With this integration, the penny is starting to drop. The clouds are lifting. The SIF blinkers are no longer on. A new maturity has arrived in my being. I have changed in some very deep ways and am still figuring out how exactly I have been altered.

Life throws us some lemons. I get that. I've had my share of lemons - like we all have. Pre-SIF every major lemon was deemed the greatest tragedy I'd ever been through. As an adult tragedies such as the death of a close friend, parents divorcing and being the victim of infidelity in a series of relationships in my twenties resulted in devastation. Every single personal tragedy rocked my world. Looking back - I couldn't imagine a pain that was any worse.

With SIF I went through the same emotions all over again. But this time they were deeper - somehow being infertile touched me in ways that no other personal tragedy did. I believe SIF was my cancer. This is the thing that God sent my way to teach me many lessons; which I'm still unraveling! We don't get to pick what tragedies enter our lives. Some families seem to be given cancer. And I cannot imagine having to deal with that as I have never dealt with it. But I have certainly known people who have been affected by it - acquaintainces who currently have it even.

But I am going to make a stand for all those that will suffer from IF or SIF behind me - and who are currently in the midst of it. These women should be treated as if they are going through cancer as they need exactly the same support and understanding, as far as I am concerned.

I just went for a lovely long walk around the airport and did lots of thinking about my SIF journey and felt very in touch with the God of my understanding. I am currently on a two-day cleanse - just fruit and veggies for two days and it feels quite timely with my recent Step Five. I feel the strings of SIF are slowly being cut - it's almost as though I can feel the balloons I have been carrying for so long breaking free one by one and blowing away into the distance.

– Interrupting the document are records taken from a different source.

(** * Watt's Up: the usage ledger of [src/WattsUpApp.js]

    A shallow embedding of the state, the event handlers and the effects of
    the [WattsUpApp] component, together with the ECMAScript built-ins they
    call ([parseInt], [parseFloat], [Number::toString], [JSON.stringify],
    [JSON.parse], arithmetic and comparison on Numbers).

    - A JavaScript Number is an IEEE 754 binary64 value: [spec_float] of the
      standard library at precision 53 and maximal exponent 1024, with its
      operations rounding to nearest, ties to even.  The doubles are the
      [valid] ones among the [spec_float]s, and the operations give
      nothing else.
    - A JavaScript string is a [string]; the alphabet is restricted to code
      units below 256.
    - A usage item is a record of the five properties of the object literal
      in [handleAddAppliance]; a numeric property holds a Number or [null],
      which is what [JSON.parse] gives back for a NaN or an infinity.
    - [Date.now()] is an argument of the submit event.
    - Of the rendering layer (JSX), the comparison bar of the insights tab
      and the usage list of the calculator tab are modelled; the tab
      selection and the random tip are presentation state that no handler
      below reads, and are left out. *)

From Stdlib Require Import ZArith NArith List Bool String Ascii Lia Permutation.
From Stdlib Require Import DecimalString DecimalN.
From Stdlib Require DecimalFacts DecimalPos.
From Stdlib Require Import Floats.SpecFloat.
Import ListNotations.
(** Stability: the sort keeps candidates of equal strength in their
    original order. *)
Lemma insert_by_strength_stable (s : Q) (x : Opportunity) (l : list Opportunity) :
  with_strength s (insert_by_strength x l) = with_strength s (x :: l).
Proof.
  unfold with_strength. induction l as [|y l IH]; simpl; [reflexivity|].
  destruct (Qltb (o_strength x) (o_strength y)) eqn:Hxy; [|reflexivity].
  rewrite filter_cons, IH, !filter_cons.
  destruct (decide (Qeq_bool (o_strength x) s = true)) as [Hx|Hx];
    destruct (decide (Qeq_bool (o_strength y) s = true)) as [Hy|Hy]; try reflexivity.
  exfalso. apply Qltb_lt in Hxy. apply Qeq_bool_iff in Hx, Hy.
  rewrite Hx, Hy in Hxy. apply (Qlt_irrefl _ Hxy).
Qed.

Lemma sort_by_strength_stable (s : Q) (l : list Opportunity) :
  with_strength s (sort_by_strength l) = with_strength s l.
Proof.
  induction l as [|x l IH]; simpl; [reflexivity|].
  rewrite insert_by_strength_stable. unfold with_strength in *.
  rewrite !filter_cons, IH. reflexivity.
Qed.

(** The ranked entries are the top of the candidates. *)
Lemma ranked_entries_top (self : Backtester) (opps : list Opportunity) :
  exists rest,
    ranked_entries self opps ++ rest ≡ₚ opps /\
    length (ranked_entries self opps) = Nat.min (free_slots self) (length opps) /\
    StronglySorted stronger (ranked_entries self opps) /\
    (forall x y, x ∈ ranked_entries self opps -> y ∈ rest -> stronger x y) /\
    (forall s, with_strength s (ranked_entries self opps ++ rest) = with_strength s opps).
Proof.
  unfold ranked_entries. fold (free_slots self).
  exists (drop (free_slots self) (sort_by_strength opps)).
  rewrite take_drop. split; [apply sort_by_strength_perm|].
  split; [rewrite length_take, (Permutation_length (sort_by_strength_perm opps)); lia|].
  pose proof (sort_by_strength_sorted opps) as Hs.
  rewrite <- (take_drop (free_slots self)) in Hs.
  split; [eapply StronglySorted_app_1_l, Hs|].
  split; [intros x y; eapply StronglySorted_app_1_elem_of, Hs|].
  intros s. apply sort_by_strength_stable.
Qed.

(** Candidates come from distinct, unheld symbols. *)
Lemma opportunity_of_symbol eligible date entry o :
  opportunity_of eligible date entry = Some o ->
  o_symbol o = entry.1 /\ eligible entry.1 = true /\ o_date o = date /\
  exists row, signal_at date entry.2 = Some row /\
              o_price o = s_close row /\ o_strength o = signal_strength row.
Proof.
  destruct entry as [symbol sdf]. simpl.
  destruct (eligible symbol); [|discriminate].
  destruct (signal_at date sdf) as [row|]; simpl; [|discriminate].
  intros [= <-]. simpl. eauto 10.
Qed.

Lemma omap_opportunity_symbols eligible date (signals : list (string * list SignalRow)) :
  sublist (map o_symbol (omap (opportunity_of eligible date) signals)) signals.*1.
Proof.
  induction signals as [|entry signals IH]; csimpl; [constructor|].
  destruct (opportunity_of eligible date entry) as [o|] eqn:Ho; csimpl.
  - apply opportunity_of_symbol in Ho as [-> _]. apply sublist_skip, IH.
  - apply sublist_cons, IH.
Qed.

Lemma omap_opportunity_eligible eligible date (signals : list (string * list SignalRow)) o :
  o ∈ omap (opportunity_of eligible date) signals -> eligible (o_symbol o) = true.
Proof.
  intros H. apply list_elem_of_omap in H as (entry & _ & Ho).
  apply opportunity_of_symbol in Ho as (-> & He & _). exact He.
Qed.

(** What a run of [_open_position] calls opens. *)
Lemma open_each_keys (self : Backtester) data (opps : list Opportunity) self' :
  open_each self data opps = Some self' ->
  NoDup (map o_symbol opps) ->
  (forall o, o ∈ opps -> o_symbol o ∉ (positions self).*1) ->
  (Z.of_nat (length (positions self) + length opps) <= max_positions (sizer self))%Z ->
  (positions self').*1 = (positions self).*1 ++ map o_symbol opps /\
  trades self' = trades self.
Proof.
  revert self. induction opps as [|o opps IH]; intros self; simpl.
  - intros [= <-] _ _ _. rewrite app_nil_r. auto.
  - destruct (data !! o_symbol o) as [df|]; simpl; [|discriminate].
    destruct (_open_position self (o_symbol o) (o_date o) (o_price o) df)
      as [self1|] eqn:Hopen; simpl; [|discriminate].
    intros Hrest Hnd Hfresh Hroom.
    apply NoDup_cons in Hnd as [Ho Hnd].
    apply _open_position_inv in Hopen as [[_ Hfull]|(sizing & idx & _ & _ & _ & ->)];
      [lia|].
    apply IH in Hrest; simpl.
    + destruct Hrest as [Hkeys Htrades]. simpl in Hkeys, Htrades.
      rewrite Hkeys, Htrades. split; [|reflexivity].
      rewrite dict_set_fresh by (apply Hfresh, list_elem_of_here).
      rewrite fmap_app, <- app_assoc. reflexivity.
    + exact Hnd.
    + intros o' Ho'. rewrite dict_set_fresh by (apply Hfresh, list_elem_of_here).
      rewrite fmap_app. simpl. rewrite elem_of_app, list_elem_of_singleton.
      intros [Hin|Heq].
      * apply (Hfresh o'); [apply list_elem_of_further, Ho'|exact Hin].
      * apply Ho. rewrite <- Heq. apply list_elem_of_fmap. eauto.
    + rewrite dict_set_fresh by (apply Hfresh, list_elem_of_here).
      rewrite length_app. simpl. lia.
Qed.

Lemma same_book_refl (a : Backtester) : same_book a a.
Proof. repeat split. Qed.

Lemma same_book_trans (a b c : Backtester) : same_book a b -> same_book b c -> same_book a c.
Proof. unfold same_book. intuition congruence. Qed.

Lemma daily_same_book (self : Backtester) date self' stop :
  _check_daily_loss_limit self date = Some (self', stop) -> same_book self self'.
Proof.
  unfold _check_daily_loss_limit.
  set (s0 := if bool_decide _ then _ else self).
  assert (Hb : same_book self s0)
    by (unfold s0; destruct (bool_decide _); repeat split).
  clearbody s0.
  destruct (daily_trading_stopped s0); [intros H; inversion H; subst; exact Hb|].
  destruct (fdiv _ _); simpl; [|discriminate].
  destruct (Qle_bool _ _); intros H; inversion H; subst; [|exact Hb].
  destruct Hb as (?&?&?&?&?&?&?&?&?). repeat split; assumption.
Qed.
Lemma load_data_absent_sources_witness :
  folders (store_after only_full_message sample_store) = folders sample_store
  /\ messages (store_after only_full_message sample_store) = messages sample_store
  /\ localstorage (store_after only_full_message sample_store)
     = localstorage sample_store
  /\ full_messages (store_after only_folders sample_store)
     = full_messages sample_store.
Proof.
  pose proof (load_data_absent_sources only_full_message sample_store)
    as (_ & _ & Hfolders & Hmessages & _ & Hlocal).
  pose proof (load_data_absent_sources only_folders sample_store)
    as (_ & _ & _ & _ & Hfull & _).
  split; [|split; [|split]].
  - apply Hfolders. reflexivity.
  - apply Hmessages; reflexivity.
  - apply Hlocal. reflexivity.
  - apply Hfull. reflexivity.
Defined.

(** ** Filing the single-folder export *)

Lemma load_tail_keeps_messages (fs : files) (st : store) :
  all_messages_json fs = Absent ->
  messages
    (snd (bind (load_all_messages (all_messages_json fs))
            (fun _ => bind (load_full_message (full_message_json fs))
                        (fun _ => load_localstorage (localstorage_data_json fs)))
            st))
  = messages st.
Proof.
  intros ->. revert st.
  repeat (apply keeps_bind; [|intros _]).
  - apply keeps_ret.
  - now apply load_full_message_keeps.
  - now apply load_localstorage_keeps.
Qed.

(** C7: the page of messages.json is filed under the folder of the
    first message of its data, and under no other key; an export with
    empty data files nothing. *)
Theorem load_messages_keyed_by_first_folder (fs : files) (st : store)
    (kvs : list (string * json)) :
  messages_json fs = Parsed (JObj kvs) ->
  (forall msg0 rest folder folder_id,
      dict_get String.eqb kvs "data" = Some (JArr (msg0 :: rest)) ->
      Py.get msg0 "folder" = Ok folder ->
      Py.key folder = Ok folder_id ->
      let st' := snd (load_messages (messages_json fs) st) in
      fst (load_messages (messages_json fs) st) = Ok tt
      /\ dict_get pykey_eqb (messages st') folder_id = Some (JObj kvs)
      /\ (forall k, k <> folder_id ->
            dict_get pykey_eqb (messages st') k = dict_get pykey_eqb (messages st) k)
      /\ (folders_json fs <> Malformed -> all_messages_json fs = Absent ->
          messages (store_after fs st)
          = dict_set pykey_eqb (messages st) folder_id (JObj kvs)))
  /\ (dict_get String.eqb kvs "data" = Some (JArr []) ->
      load_messages (messages_json fs) st = (Ok tt, st)
      /\ (all_messages_json fs = Absent ->
          messages (store_after fs st) = messages st)).
Proof.
  intros Hsrc. split.
  - intros msg0 rest folder folder_id Hdata Hfolder Hkey.
    assert (Hstep : forall s, load_messages (messages_json fs) s
                              = (Ok tt, file_page folder_id (JObj kvs) s)).
    { intros s. rewrite Hsrc. unfold load_messages, bind, lift; simpl.
      rewrite Hdata. simpl. rewrite Hfolder, Hkey. reflexivity. }
    rewrite Hstep. simpl.
    split; [reflexivity|]. split; [|split].
    + apply dict_get_set_same, pykey_eqb_eq.
    + intros k Hk. now apply dict_get_set_other; [apply pykey_eqb_eq|].
    + intros Hfolders Hbulk. unfold store_after, load_data.
      unfold bind at 1.
      destruct (folders_json fs) as [| |j]; simpl; [|congruence|].
      * unfold bind at 1. rewrite Hstep.
        now rewrite load_tail_keeps_messages.
      * unfold bind at 1. rewrite Hstep.
        now rewrite load_tail_keeps_messages.
  - intros Hdata.
    assert (Hstep : forall s, load_messages (messages_json fs) s = (Ok tt, s)).
    { intros s. rewrite Hsrc. unfold load_messages, bind, lift; simpl.
      now rewrite Hdata. }
    split; [apply Hstep|].
    intros Hbulk. unfold store_after, load_data.
    unfold bind at 1.
    pose proof (load_folders_keeps messages (folders_json fs)
                  (fun _ _ => eq_refl) st) as Hf.
    destruct (load_folders (folders_json fs) st) as [[[]|e] st1]; simpl in *;
      [|exact Hf].
    unfold bind at 1. rewrite Hstep.
    now rewrite load_tail_keeps_messages.
Qed.

Lemma load_messages_keyed_by_first_folder_witness :
  dict_get pykey_eqb
    (messages (snd (load_messages (Parsed (JObj export_folder7)) sample_store)))
    (KInt 7)
  = Some (JObj export_folder7)
  /\ messages (store_after
                 (mkFiles Absent (Parsed (JObj export_folder7)) Absent Absent Absent)
                 sample_store)
     = dict_set pykey_eqb (messages sample_store) (KInt 7) (JObj export_folder7)
  /\ messages (store_after
                 (mkFiles Absent (Parsed (JObj export_empty)) Absent Absent Absent)
                 sample_store)
     = messages sample_store.
Proof.
  split; [|split].
  - apply (proj1 (load_messages_keyed_by_first_folder
                    (mkFiles Absent (Parsed (JObj export_folder7)) Absent Absent Absent)
                    sample_store export_folder7 eq_refl)
             (msg 1 7) [msg 2 7] (JNum 7) (KInt 7) eq_refl eq_refl eq_refl).
  - apply (proj1 (load_messages_keyed_by_first_folder
                    (mkFiles Absent (Parsed (JObj export_folder7)) Absent Absent Absent)
                    sample_store export_folder7 eq_refl)
             (msg 1 7) [msg 2 7] (JNum 7) (KInt 7) eq_refl eq_refl eq_refl);
      [discriminate | reflexivity].
  - apply (proj2 (load_messages_keyed_by_first_folder
                    (mkFiles Absent (Parsed (JObj export_empty)) Absent Absent Absent)
                    sample_store export_empty eq_refl) eq_refl).
    reflexivity.
Defined.

(** ** Loading twice *)

(** C3: a second load from unchanged files should leave the store as
    the first load did.  With all_messages.json present both loads
    return, but the second appends the export to the pages the first one
    made: folder 1 lists its message once after one load and twice after
    two. *)
Theorem reload_appends_bulk_export :
  let once := store_after bulk_one_message data_store0 in
  let twice := snd (reload_data bulk_one_message once) in
  returns bulk_one_message data_store0
  /\ fst (reload_data bulk_one_message once)
     = Ok (JObj [("status", JStr "ok"); ("message", JStr "Data reloaded")], 200)
  /\ get_messages once (Some 1) 1 50 "date" "desc"
     = Ok (page_body 1 1 true true (JArr [msg 1 1]), 200)
  /\ get_messages twice (Some 1) 1 50 "date" "desc"
     = Ok (page_body 1 2 true true (JArr [msg 1 1; msg 1 1]), 200)
  /\ messages twice <> messages once.
Proof.
  repeat split; try reflexivity.
  vm_compute. discriminate.
Qed.

Lemma load_folders_assigns (src : source) :
  exists v, assigns (load_folders src)
              (fun st => match v with Some j => set_folders st j | None => st end).
Proof.
  destruct src as [| |j].
  - exists None. now right.
  - exists None. left. now exists JSONDecodeError.
  - exists (Some j). now right.
Qed.
(** X13.  When connecting, deleting and inserting all go through,
    [load_to_lake] leaves the lake collection holding exactly the table it
    was given, whatever the collection held before, and leaves every
    other collection as it was. *)
Theorem load_to_lake_replaces_collection (env : Env) (cfg : Config)
    (df : Frame) (w : World) :
  write_fault env (MongoConnect (mongo_db_uri cfg)) = None ->
  write_fault env (DeleteMany (lake_db_name cfg) (lake_patients_collection cfg)) = None ->
  write_fault env (InsertMany (lake_db_name cfg) (lake_patients_collection cfg) df) = None ->
  exists w',
    load_to_lake env [df] cfg w = (Ok tt, w') /\
    stored (lake_db_name cfg) (lake_patients_collection cfg) (effects w') = [df] /\
    forall db c,
      same_collection db c (lake_db_name cfg) (lake_patients_collection cfg) = false ->
      stored db c (effects w') = stored db c (effects w).
Proof.
  intros Hc Hd Hi. eexists.
  split; [apply load_to_lake_ok; assumption|]. simpl.
  change (effects w ++ MongoConnect (mongo_db_uri cfg) :: ?l)
    with (effects w ++ [MongoConnect (mongo_db_uri cfg)] ++ l).
  rewrite app_assoc. split.
  - now rewrite stored_replace, same_collection_refl.
  - intros db c Hne. now rewrite stored_replace, Hne, stored_connect.
Qed.

Lemma load_to_lake_replaces_collection_witness :
  exists w',
    load_to_lake Demo.env [RawFrame Demo.patients] config
                 (Demo.used_world Demo.new_year_2024) = (Ok tt, w') /\
    stored "healthcare_lake_db" "patients" (effects w') =
    [RawFrame Demo.patients] /\
    stored "healthcare_warehouse_db" "patients_clean" (effects w') =
    [RawFrame Demo.no_dob].
Proof.
  destruct (load_to_lake_replaces_collection Demo.env config
              (RawFrame Demo.patients) (Demo.used_world Demo.new_year_2024)
              eq_refl eq_refl eq_refl)
    as (w' & Hrun & Hlake & Hrest).
  exists w'. split; [exact Hrun|]. split; [exact Hlake|].
  rewrite (Hrest "healthcare_warehouse_db" "patients_clean" eq_refl).
  reflexivity.
Defined.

I spoke to our official social worker this morning and we have our first couple-to-social-worker chat next Thursday! (October 1). Basically it's a debrief of The Education and Preparation Programme (for adoption). I was really nervous when I phoned the social worker and left a message on her answering machine. Probably because it is feeling a lot more real as we progress through the adoption process!

I love this sentence I read today from the book I just finished for my book-club: "There are such moments in life, when, in order for heaven to open, it is necessary for a door to close." from The Cave" by Jose Saramago, p.288.

Also in the letterbox today was this flyer today with: No matter how long the winter...Spring will always follow...Says it all, really!